- Task requirements: Every line of the records below from the line with "(** Sorted arrays" up to and including the line with "else Done top." must be reproduced exactly, and no line outside that range.
------ Source data
(* ===== verification/KeyArray.v ===== *)
(** Sorted arrays of fingerprints (keyarray.c): binary search, insertion and
    loading from a text file.

    [ka_keys] is the allocated array, [ka_size] elements of which the first
    [ka_count] are in use; the empty list is the NULL pointer. *)

From S2P Require Import Prelude CLib OpenPGP Streams.

Record keyarray : Type := mkArray {
  ka_keys : list openpgp_fingerprint;
  ka_count : Z;
  ka_size : Z
}.

Definition fingerprint_cmp (a b : openpgp_fingerprint) : Z :=
  if fp_length a <? fp_length b then -1
  else if fp_length b <? fp_length a then 1
  else memcmp (fp_bytes a) (fp_bytes b) (Z.to_nat (fp_length a)).

(** [keys[i]] *)
Definition key_at (keys : list openpgp_fingerprint) (i : Z) : outcome openpgp_fingerprint :=
  if i <? 0 then Fault OutOfBounds
  else match keys !! Z.to_nat i with
       | Some k => Done k
       | None => Fault OutOfBounds
       end.

(** [while ((top - bottom) > 1)]: halving; the position found. *)
Fixpoint bsearch (fuel : nat) (keys : list openpgp_fingerprint) (fp : openpgp_fingerprint)
    (bottom top : Z) : outcome Z :=
  if 1 <? top - bottom then
    match fuel with
    | O => Fault OutOfFuel
    | S fuel =>
        let curpos := Z.quot (top + bottom) 2 in
        k ← key_at keys curpos;
        if 0 <? fingerprint_cmp fp k then bsearch fuel keys fp curpos top
        else bsearch fuel keys fp bottom curpos
    end
  else Done top.

Definition array_find (array : keyarray) (fp : openpgp_fingerprint) : outcome bool :=
  match ka_keys array with
  | [] => Done false
  | keys =>
      if 0 <? ka_count array then
        top ← bsearch (Z.to_nat (ka_count array)) keys fp (-1) (i32 (ka_count array - 1));
        k ← key_at keys top;
        Done (fingerprint_cmp fp k =? 0)
      else Done false
  end.

(** [realloc] and [memmove] on arrays of fingerprints; fresh elements are
    unspecified, here [blank]. *)
Definition blank : openpgp_fingerprint := mkFingerprint 0 [].

Definition realloc_keys (keys : list openpgp_fingerprint) (n : Z) : list openpgp_fingerprint :=
  take (Z.to_nat n) keys ++ replicate (Z.to_nat n - length keys) blank.

(** [memmove(&keys[pos+1], &keys[pos], (count - pos))] followed by
    [keys[pos] = fp]. *)
Definition insert_at (keys : list openpgp_fingerprint) (pos count : Z) (fp : openpgp_fingerprint)
    : outcome (list openpgp_fingerprint) :=
  let p := Z.to_nat pos in
  let c := Z.to_nat count in
  if (0 <=? pos) && (pos <? zlen keys) && ((count <=? pos) || (count + 1 <=? zlen keys)) then
    Done (if pos <? count
          then take p keys ++ fp :: take (c - p) (drop p keys) ++ drop (c + 1) keys
          else <[p := fp]> keys)
  else Fault OutOfBounds.

(** The new array, and whether the fingerprint was added. *)
Definition array_add (array : keyarray) (fp : openpgp_fingerprint) : outcome (keyarray * bool) :=
  '(found, curpos) ←
    (if negb (ka_size array =? 0) && (0 <? ka_count array) then
       let keys := ka_keys array in
       top ← bsearch (Z.to_nat (ka_count array)) keys fp (-1) (i32 (ka_count array - 1));
       k ← key_at keys top;
       Done (fingerprint_cmp fp k =? 0, if 0 <? fingerprint_cmp fp k then top + 1 else top)
     else Done (false, 0));
  if (found : bool) then Done (array, false)
  else if ka_size array =? 0 then
    keys ← insert_at (replicate 16 blank) 0 0 fp;
    Done (mkArray keys 1 16, true)
  else
    let '(size, keys) :=
      if ka_size array <=? ka_count array
      then (u64 (ka_size array * 2), realloc_keys (ka_keys array) (u64 (ka_size array * 2)))
      else (ka_size array, ka_keys array) in
    keys ← insert_at keys curpos (ka_count array) fp;
    Done (mkArray keys (u64 (ka_count array + 1)) size, true).
(** The complete blocks inside the data. *)
Lemma blocks_loop_spec data m : Forall byte m -> Forall byte data -> zlen data < 2 ^ 32 - 64 -> forall fuel i k,
  length (m ++ take i data) = (64 * k)%nat -> (i <= length data)%nat -> (length data - i <= fuel)%nat ->
  exists i' k', blocks_loop big fuel (digested (m ++ take i data)) data (Z.of_nat i) (zlen data) =
    Done (digested (m ++ take i' data), Z.of_nat i') /\
    length (m ++ take i' data) = (64 * k')%nat /\ (i <= i' <= length data)%nat /\ (length data - i' < 64)%nat.
Proof.
  intros Hm Hd H32. induction fuel as [|fuel IH]; intros i k Hk Hi Hf; cbn [blocks_loop];
    rewrite u32_small by (unfold zlen in *; lia); destruct (Z.ltb_spec (Z.of_nat i + 63) (zlen data)) as [Hlt|Hge].
  1: unfold zlen in *; lia. 1, 3: exists i, k; unfold zlen in *; split_and!; (done || lia).
  rewrite memcpy_from_ok by (unfold zlen in *; lia). cbn [mbind outcome_bind]. rewrite Nat2Z.id. change (Z.to_nat 64) with 64%nat.
  set (b := take 64 (drop i data)). assert (Hb : length b = 64%nat) by (unfold b, zlen in *; rewrite length_take, length_drop; lia).
  rewrite transform_fips by (done || by apply Forall_take, Forall_drop).
  assert (E : take (i + 64) data = take i data ++ b) by (unfold b; by rewrite take_take_drop).
  assert (Ea : fips_compress (digested (m ++ take i data)) b = digested (m ++ take (i + 64) data)).
  { rewrite E, app_assoc. unfold digested at 2. by rewrite (absorb_app _ k), (absorb_block _ _ b). }
  rewrite Ea, u32_small by (unfold zlen in *; lia). replace (Z.of_nat i + 64) with (Z.of_nat (i + 64)) by lia.
  destruct (IH (i + 64)%nat (S k)) as (i' & k' & -> & H1 & H2 & H3); unfold zlen in *;
    [rewrite E, app_assoc, length_app, Hk, Hb; lia | lia | lia |].
  exists i', k'. split_and!; (done || lia).
Qed.

(** Complete blocks, and octets in the buffer behind them. *)
Lemma absorbed_rest k a b (rest : list cell) : length a = (64 * k)%nat -> (length b < 64)%nat -> Forall byte (a ++ b) ->
  (length b + length rest)%nat = 64%nat ->
  absorbed (mkSha1 (digested a) ((8 * zlen (a ++ b)) mod 2 ^ 32) ((8 * zlen (a ++ b)) / 2 ^ 32 mod 2 ^ 32) (map Some b ++ rest)) (a ++ b).
Proof.
  intros Ha Hb Hby Hr. split; cbn [s1_state s1_count0 s1_count1 s1_buffer]; [done | | done | done |].
  - unfold digested. by rewrite (absorb_pending _ _ k).
  - rewrite (pending_app k) by done. by exists rest.
Qed.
------------
- Exercise solution:
(** Sorted arrays of fingerprints (keyarray.c): binary search, insertion and
    loading from a text file.

    [ka_keys] is the allocated array, [ka_size] elements of which the first
    [ka_count] are in use; the empty list is the NULL pointer. *)

From S2P Require Import Prelude CLib OpenPGP Streams.

Record keyarray : Type := mkArray {
  ka_keys : list openpgp_fingerprint;
  ka_count : Z;
  ka_size : Z
}.

Definition fingerprint_cmp (a b : openpgp_fingerprint) : Z :=
  if fp_length a <? fp_length b then -1
  else if fp_length b <? fp_length a then 1
  else memcmp (fp_bytes a) (fp_bytes b) (Z.to_nat (fp_length a)).

(** [keys[i]] *)
Definition key_at (keys : list openpgp_fingerprint) (i : Z) : outcome openpgp_fingerprint :=
  if i <? 0 then Fault OutOfBounds
  else match keys !! Z.to_nat i with
       | Some k => Done k
       | None => Fault OutOfBounds
       end.

(** [while ((top - bottom) > 1)]: halving; the position found. *)
Fixpoint bsearch (fuel : nat) (keys : list openpgp_fingerprint) (fp : openpgp_fingerprint)
    (bottom top : Z) : outcome Z :=
  if 1 <? top - bottom then
    match fuel with
    | O => Fault OutOfFuel
    | S fuel =>
        let curpos := Z.quot (top + bottom) 2 in
        k ← key_at keys curpos;
        if 0 <? fingerprint_cmp fp k then bsearch fuel keys fp curpos top
        else bsearch fuel keys fp bottom curpos
    end
  else Done top.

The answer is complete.